TASK BRIEF:
Throughout the listing that follows, find each line with the word "discriminate" and copy it.

DATA FOR PROCESSING:
^^^^

(** The superpage alignment check looks at [k] bits of the PPN instead of
    [9 * k]: a level-1 leaf whose PPN is not a multiple of 512, which the
    architecture makes a page fault, is translated (to the enclosing 2 MB
    region). *)
Theorem misaligned_superpage_accepted :
  exists pte,
    leaf_of user_machine 0x40000123 (satp_root (cpu user_machine)) 2 pte 1 /\
    (pte >> 10) .& (2 ^ 9 - 1) <> 0 /\
    (riscv_cpu_get_phys_addr user_machine 0x40000123 ACCESS_READ).1 = XOk 0x80000123.
Proof.
  exists ((0x80002 << 10) .| 0xdf). split; [|split; [discriminate|vm_compute; reflexivity]].
  apply (leaf_next _ _ _ _ ((0x80002 << 10) .| 1)); [lia|vm_compute; reflexivity..|].
  apply leaf_here; [lia|vm_compute; reflexivity|reflexivity|discriminate].
Qed.

(** ** Error paths *)



(** U mode, no translation, PMP grants reads of the 8 bytes at 0x80000000 only. *)
Definition subpage_machine : RISCVMachine unit :=
  demo_machine
    ((tlb_init (csr_write_pmpcfg (csr_write_pmpaddr demo_cpu 0 0x20000000) 0 0x19))
       <| priv := PRV_U |>).

(** The data TLBs are filled without regard to PMP regions smaller than a
    page: after a permitted load, a load from another part of the page, which PMP
    denies and which faults when made first, succeeds through the TLB. *)
Lemma pmp_bypassed_within_page :
  let m1 := (target_read 0x80000000 3 subpage_machine).2 in
  riscv_cpu_pmp_access_ok (cpu m1) 0x80000800 8 PMPCFG_R = false /\
  (target_read 0x80000800 3 subpage_machine).1 = inl Fault /\
  (target_read 0x80000000 3 subpage_machine).1 = inr 0 /\
  (target_read 0x80000800 3 m1).1 = inr 0.
Proof. repeat split; vm_compute; reflexivity. Qed.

^^^^

SOLUTION FOR THIS TASK:
  exists ((0x80002 << 10) .| 0xdf). split; [|split; [discriminate|vm_compute; reflexivity]].
  apply leaf_here; [lia|vm_compute; reflexivity|reflexivity|discriminate].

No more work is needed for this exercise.